(Saved entries)
▼▼▼

(* ===== verification/Queues.v ===== *)
(** * Wait queues and lock tokens

    The invariants of threads/synch.c, on what they speak of: the states of the
    threads, the semaphore each thread is about to test, the semaphores, and how
    far each thread is with a lock.  The steps of the machine of Synch are
    instances of the changes considered here. *)

From S2P Require Import Prelude Bitmap FsState Palloc Thread.

(** ** Wait queues *)

Section Queues.
Context (idle : Z).

(** A sleeping thread is in the queue of the semaphore it will test, and the
    threads in a queue are asleep.  When a semaphore with waiting threads has a
    positive value, as many threads are awake and about to test it: no wake-up
    is lost. *)
Record queues (st : Z → option thread_status) (top : Z → option Z) (sm : gmap Z semaphore) : Prop := {
  q_blocked t : st t = Some THREAD_BLOCKED → t ≠ idle →
    ∃ s x, top t = Some s ∧ sm !! s = Some x ∧ t ∈ waiters x;
  q_waiting s x t : sm !! s = Some x → t ∈ waiters x →
    st t = Some THREAD_BLOCKED ∧ t ≠ idle ∧ top t = Some s;
  q_nodup s x : sm !! s = Some x → NoDup (waiters x);
  q_value s x : sm !! s = Some x → 0 ≤ value x < 2 ^ 32;
  q_wakeup s x : sm !! s = Some x → waiters x ≠ [] →
    ∃ ts, NoDup ts ∧ (∀ t, t ∈ ts → top t = Some s ∧ st t ≠ Some THREAD_BLOCKED) ∧
      value x ≤ Z.of_nat (length ts) }.

(** Nobody falls asleep or wakes up, and who is about to test stays so. *)
Lemma queues_view st top sm st' top' :
  queues st top sm →
  (∀ t, t ≠ idle → st' t = Some THREAD_BLOCKED ↔ st t = Some THREAD_BLOCKED) →
  (∀ t, t ≠ idle → st t = Some THREAD_BLOCKED → top' t = top t) →
  (∀ t s, top t = Some s → st t ≠ Some THREAD_BLOCKED →
     top' t = Some s ∧ st' t ≠ Some THREAD_BLOCKED) →
  queues st' top' sm.
Proof.
  intros [Hb Hw Hn Hv Hk] Hst Htop Hawake. split; try done.
  - intros t Ht Hi. apply Hst in Ht; [|done]. rewrite Htop by done. by apply Hb.
  - intros s x t Hs Ht. destruct (Hw s x t Hs Ht) as (H1 & H2 & H3).
    rewrite Htop by done. split_and!; [by apply Hst|done|done].
  - intros s x Hs Hne. destruct (Hk s x Hs Hne) as (ts & Hnd & Hts & Hle). exists ts.
    split_and!; [done| |done]. intros t Ht. destruct (Hts t Ht). by apply Hawake.
Qed.

(** A running thread takes one from a positive value. *)
Lemma queues_down st top sm top' s x t :
  queues st top sm → sm !! s = Some x → value x ≠ 0 → st t ≠ Some THREAD_BLOCKED →
  (∀ u, u ≠ t → top' u = top u) → (top t = Some s ∨ top t = None) →
  queues st top' (<[s := mk_sema (u32 (value x - 1)) (waiters x)]> sm).
Proof.
  intros [Hb Hw Hn Hv Hk] Hs Hx Ht Htop Hor. pose proof (Hv s x Hs).
  rewrite (uwrap_id 32) by (unfold in_u; lia). split.
  - intros u Hu Hi. destruct (Hb u Hu Hi) as (s' & x' & H1 & H2 & H3).
    rewrite Htop by congruence. destruct (decide (s' = s)) as [->|Hne].
    + exists s, (mk_sema (value x - 1) (waiters x)). rewrite lookup_insert_eq.
      by replace x' with x in H3 by congruence.
    + exists s', x'. by rewrite lookup_insert_ne.
  - intros s' x' u. rewrite lookup_insert_Some. intros [[<- <-]|[_ Hs']] Hu; simpl in *.
    + destruct (Hw s x u Hs Hu) as (? & ? & ?). rewrite Htop by congruence. done.
    + destruct (Hw s' x' u Hs' Hu) as (? & ? & ?). rewrite Htop by congruence. done.
  - intros s' x'. rewrite lookup_insert_Some. intros [[<- <-]|[_ Hs']]; simpl; eauto.
  - intros s' x'. rewrite lookup_insert_Some. intros [[<- <-]|[_ Hs']]; simpl; [lia|eauto].
  - intros s' x'. rewrite lookup_insert_Some. intros [[<- <-]|[Hne Hs']] Hwt; simpl in *.
    + destruct (Hk s x Hs Hwt) as (ts & Hnd & Hts & Hle). exists (filter (λ u, u ≠ t) ts).
      split_and!; [by apply list.NoDup_filter|..].
      * intros u [Hut Hu]%list_elem_of_filter. rewrite Htop by done. by apply Hts.
      * pose proof (length_filter_ne t ts Hnd). lia.
    + destruct (Hk s' x' Hs' Hwt) as (ts & Hnd & Hts & Hle). exists ts. split_and!; [done| |done].
      intros u Hu. destruct (Hts u Hu) as [Hut ?]. rewrite Htop; [done|]. intros ->. naive_solver.
Qed.

(** A running thread finds the value 0 and goes to sleep. *)
Lemma queues_sleep st top sm st' top' s x t :
  queues st top sm → sm !! s = Some x → value x = 0 → st t ≠ Some THREAD_BLOCKED → t ≠ idle →
  st' t = Some THREAD_BLOCKED → top' t = Some s → top idle = None →
  (∀ u, u ≠ t → u ≠ idle → st' u = Some THREAD_BLOCKED ↔ st u = Some THREAD_BLOCKED) →
  (∀ u, u ≠ t → top' u = top u) → (top t = Some s ∨ top t = None) →
  queues st' top' (<[s := mk_sema (value x) (waiters x ++ [t])]> sm).
Proof.
  intros [Hb Hw Hn Hv Hk] Hs Hx Ht Hti Ht' Htt' Hidle Hst Htop Hor.
  assert (∀ s' x', sm !! s' = Some x' → t ∉ waiters x') as Hnin.
  { intros s' x' Hs' Hin. by destruct (Hw s' x' t Hs' Hin). }
  split.
  - intros u Hu Hi. destruct (decide (u = t)) as [->|Hut].
    + eexists s, _. rewrite lookup_insert_eq. split_and!; [done..|]. set_solver.
    + apply Hst in Hu; [|done..]. destruct (Hb u Hu Hi) as (s' & x' & H1 & H2 & H3).
      rewrite Htop by done. destruct (decide (s' = s)) as [->|Hne].
      * eexists s, _. rewrite lookup_insert_eq. split_and!; [done..|].
        replace x' with x in H3 by congruence. set_solver.
      * exists s', x'. by rewrite lookup_insert_ne.
  - intros s' x' u. rewrite lookup_insert_Some. intros [[<- <-]|[Hne Hs']] Hu; simpl in *.
    + apply elem_of_app in Hu as [Hu| ->%list_elem_of_singleton]; [|done].
      destruct (Hw s x u Hs Hu) as (? & ? & ?). assert (u ≠ t) by congruence.
      rewrite Htop by done. split_and!; [by apply Hst|done|done].
    + destruct (Hw s' x' u Hs' Hu) as (? & ? & ?). assert (u ≠ t) by congruence.
      rewrite Htop by done. split_and!; [by apply Hst|done|done].
  - intros s' x'. rewrite lookup_insert_Some. intros [[<- <-]|[_ Hs']]; simpl; [|eauto].
    apply list.NoDup_app. split_and!; [eauto| |apply NoDup_singleton].
    intros u Hu ->%list_elem_of_singleton. by apply (Hnin s x).
  - intros s' x'. rewrite lookup_insert_Some. intros [[<- <-]|[_ Hs']]; simpl; eauto.
  - intros s' x'. rewrite lookup_insert_Some. intros [[<- <-]|[Hne Hs']] Hwt; simpl in *.
    + exists []. split_and!; [apply NoDup_nil_2|set_solver|simpl; lia].
    + destruct (Hk s' x' Hs' Hwt) as (ts & Hnd & Hts & Hle). exists ts. split_and!; [done| |done].
      intros u Hu. destruct (Hts u Hu) as [Hu1 Hu2]. assert (u ≠ t) by naive_solver.
      assert (u ≠ idle) by congruence. rewrite Htop by done. split; [done|]. by rewrite Hst.
Qed.

(** A thread that waits is woken up. *)
Lemma queues_wake st top sm st' top' s x t ts :
  queues st top sm → sm !! s = Some x → waiters x = t :: ts →
  st' t = Some THREAD_READY → (∀ u, u ≠ t → st' u = st u) →
  (∀ u, st u = Some THREAD_BLOCKED ∨ is_Some (top u) → top' u = top u) →
  queues st' top' (<[s := mk_sema (u32 (value x + 1)) ts]> sm).
Proof.
  intros [Hb Hw Hn Hv Hk] Hs Hx Ht' Hst Htop.
  destruct (Hw s x t Hs) as (Ht & Hti & Htt); [rewrite Hx; set_solver|].
  pose proof (Hn s x Hs) as Hnd. rewrite Hx in Hnd. apply list.NoDup_cons in Hnd as [Htn Hnd].
  assert (∀ s' x', sm !! s' = Some x' → s' ≠ s → t ∉ waiters x') as Hnin.
  { intros s' x' Hs' Hne Hin. destruct (Hw s' x' t Hs' Hin) as (_ & _ & ?). congruence. }
  pose proof (Hv s x Hs). pose proof (uwrap_range 32 (value x + 1) ltac:(lia)) as Hrange.
  split.
  - intros u Hu Hi. assert (u ≠ t) as Hut by congruence. rewrite Hst in Hu by done.
    destruct (Hb u Hu Hi) as (s' & x' & H1 & H2 & H3). rewrite Htop by auto.
    destruct (decide (s' = s)) as [->|Hne].
    + eexists s, _. rewrite lookup_insert_eq. split_and!; [done..|]. simpl.
      replace x' with x in H3 by congruence. rewrite Hx in H3. set_solver.
    + exists s', x'. by rewrite lookup_insert_ne.
  - intros s' x' u. rewrite lookup_insert_Some. intros [[<- <-]|[Hne Hs']] Hu; simpl in *.
    + destruct (Hw s x u Hs) as (? & ? & ?); [rewrite Hx; set_solver|].
      rewrite Htop, Hst by (auto || set_solver). done.
    + destruct (Hw s' x' u Hs' Hu) as (? & ? & ?). rewrite Htop by auto.
      rewrite Hst; [done|]. intros ->. by apply (Hnin s' x').
  - intros s' x'. rewrite lookup_insert_Some. intros [[<- <-]|[_ Hs']]; simpl; eauto.
  - intros s' x'. rewrite lookup_insert_Some. intros [[<- <-]|[_ Hs']]; simpl; [done|eauto].
  - intros s' x'. rewrite lookup_insert_Some. intros [[<- <-]|[Hne Hs']] Hwt; simpl in *.
    + destruct (Hk s x Hs) as (us & Hndu & Hus & Hle); [by rewrite Hx|].
      exists (t :: us). split_and!.
      * apply list.NoDup_cons. split; [|done]. intros Hin. by destruct (Hus t Hin).
      * intros u [->|Hu]%elem_of_cons; [rewrite Htop by eauto; by rewrite Ht'|].
        destruct (Hus u Hu). rewrite Htop by eauto. rewrite Hst by congruence. done.
      * simpl. pose proof (uwrap_le 32 (value x + 1)). lia.
    + destruct (Hk s' x' Hs' Hwt) as (us & Hndu & Hus & Hle). exists us. split_and!; [done| |done].
      intros u Hu. destruct (Hus u Hu). rewrite Htop by eauto. rewrite Hst by congruence. done.
Qed.

(** The semaphore [s] gets a new value; nobody waits on it. *)
Lemma queues_set st top sm top' s v :
  queues st top sm → (∀ x, sm !! s = Some x → waiters x = []) → 0 ≤ v < 2 ^ 32 →
  (∀ u, st u = Some THREAD_BLOCKED ∨ is_Some (top u) → top' u = top u) →
  queues st top' (<[s := mk_sema v []]> sm).
Proof.
  intros [Hb Hw Hn Hv Hk] Hs Hr Htop. split.
  - intros u Hu Hi. destruct (Hb u Hu Hi) as (s' & x' & H1 & H2 & H3). rewrite Htop by auto.
    exists s', x'. rewrite lookup_insert_ne; [done|]. intros ->. rewrite (Hs x') in H3 by done. set_solver.
  - intros s' x' u. rewrite lookup_insert_Some. intros [[<- <-]|[Hne Hs']] Hu; [set_solver|].
    destruct (Hw s' x' u Hs' Hu) as (? & ? & ?). rewrite Htop by auto. done.
  - intros s' x'. rewrite lookup_insert_Some. intros [[<- <-]|[_ Hs']]; [apply NoDup_nil_2|eauto].
  - intros s' x'. rewrite lookup_insert_Some. intros [[<- <-]|[_ Hs']]; [done|eauto].
  - intros s' x'. rewrite lookup_insert_Some. intros [[<- <-]|[Hne Hs']] Hwt; [done|].
    destruct (Hk s' x' Hs' Hwt) as (us & Hndu & Hus & Hle). exists us. split_and!; [done| |done].
    intros u Hu. destruct (Hus u Hu). rewrite Htop by eauto. done.
Qed.
End Queues.

(** ** Lock tokens *)

(** How far a thread is with a lock: it has nothing of it; it has lowered the
    semaphore but is not the holder yet; it is the holder; it is the holder no
    more but has not raised the semaphore yet. *)
Inductive lock_state := Free | Got | Held | Given.

#[export] Instance lock_state_eq_dec : EqDecision lock_state.
Proof. solve_decision. Defined.

(** The value [v] of the lock's semaphore and the one thread that has to raise it
    again make one; [h], the recorded holder, is the thread that holds the lock. *)
Record token (ls : Z → lock_state) (v h : Z) : Prop := {
  tk_token : (v = 1 ∧ ∀ t, ls t = Free) ∨
             (v = 0 ∧ ∃ t, ls t ≠ Free ∧ ∀ u, ls u ≠ Free → u = t);
  tk_holder t : ls t = Held ↔ h = t ∧ t ≠ NULL }.

Lemma token_ext ls ls' v h : token ls v h → (∀ t, ls' t = ls t) → token ls' v h.
Proof. intros [Ht Hh] E. split; [|by setoid_rewrite E]. setoid_rewrite E. done. Qed.

Section Token.
Context (ls ls' : Z → lock_state) (v h t : Z) (Htoken : token ls v h).
Hypothesis (Hother : ∀ u, u ≠ t → ls' u = ls u).

(** The thread that is not [Free] is the only one. *)
Lemma token_unique u : ls t ≠ Free → ls u ≠ Free → u = t.
Proof.
  intros Ht Hu. destruct (tk_token _ _ _ Htoken) as [[_ Hf]|(_ & w & _ & Hw)]; [by rewrite Hf in Ht|].
  rewrite (Hw u Hu). symmetry. by apply Hw.
Qed.

Lemma token_value : ls t ≠ Free → v = 0.
Proof. intros Ht. destruct (tk_token _ _ _ Htoken) as [[_ Hf]|[? _]]; [by rewrite Hf in Ht|done]. Qed.

Lemma token_take : v ≠ 0 → ls' t = Got → token ls' 0 h ∧ v = 1.
Proof.
  intros Hv Ht. destruct (tk_token _ _ _ Htoken) as [[-> Hf]|[-> _]]; [|done]. split; [|done]. split.
  - right. split; [done|]. exists t. split; [by rewrite Ht|]. intros u Hu.
    destruct (decide (u = t)); [done|]. rewrite Hother in Hu by done. by rewrite Hf in Hu.
  - intros u. destruct (decide (u = t)) as [->|Hu]; [|rewrite Hother by done; by apply Htoken].
    rewrite Ht. split; [done|]. intros Hh. apply (tk_holder _ _ _ Htoken) in Hh. by rewrite Hf in Hh.
Qed.

Lemma token_own : ls t = Got → ls' t = Held → t ≠ NULL → token ls' v t.
Proof.
  intros Ht Ht' Hn. split.
  - right. split; [apply token_value; by rewrite Ht|]. exists t. rewrite Ht'. split; [done|].
    intros u Hu. destruct (decide (u = t)); [done|]. rewrite Hother in Hu by done.
    apply token_unique; [by rewrite Ht|done].
  - intros u. destruct (decide (u = t)) as [->|Hu]; [by rewrite Ht'|]. rewrite Hother by done.
    split; [|naive_solver]. intros Hheld. exfalso. apply Hu, token_unique; [by rewrite Ht|by rewrite Hheld].
Qed.

Lemma token_disown : ls t = Held → ls' t = Given → token ls' v NULL.
Proof.
  intros Ht Ht'. split.
  - right. split; [apply token_value; by rewrite Ht|]. exists t. rewrite Ht'. split; [done|].
    intros u Hu. destruct (decide (u = t)); [done|]. rewrite Hother in Hu by done.
    apply token_unique; [by rewrite Ht|done].
  - intros u. destruct (decide (u = t)) as [->|Hu]; [rewrite Ht'; naive_solver|]. rewrite Hother by done.
    split; [|naive_solver]. intros Hheld. exfalso. apply Hu, token_unique; [by rewrite Ht|by rewrite Hheld].
Qed.

Lemma token_give : ls t = Given → ls' t = Free → token ls' 1 h ∧ v = 0.
Proof.
  intros Ht Ht'. split; [|apply token_value; by rewrite Ht]. split.
  - left. split; [done|]. intros u. destruct (decide (u = t)) as [->|Hu]; [done|].
    rewrite Hother by done. destruct (decide (ls u = Free)) as [|Hf]; [done|].
    exfalso. apply Hu, token_unique; [by rewrite Ht|done].
  - intros u. destruct (decide (u = t)) as [->|Hu]; [|rewrite Hother by done; by apply Htoken].
    rewrite Ht'. split; [done|]. intros Hh. apply (tk_holder _ _ _ Htoken) in Hh. congruence.
Qed.
End Token.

▲▲▲

- [BRIEF]
Write out each line of the data that holds the string "positive".

- [EXPECTED OUTPUT]
    positive value, as many threads are awake and about to test it: no wake-up
(** A running thread takes one from a positive value. *)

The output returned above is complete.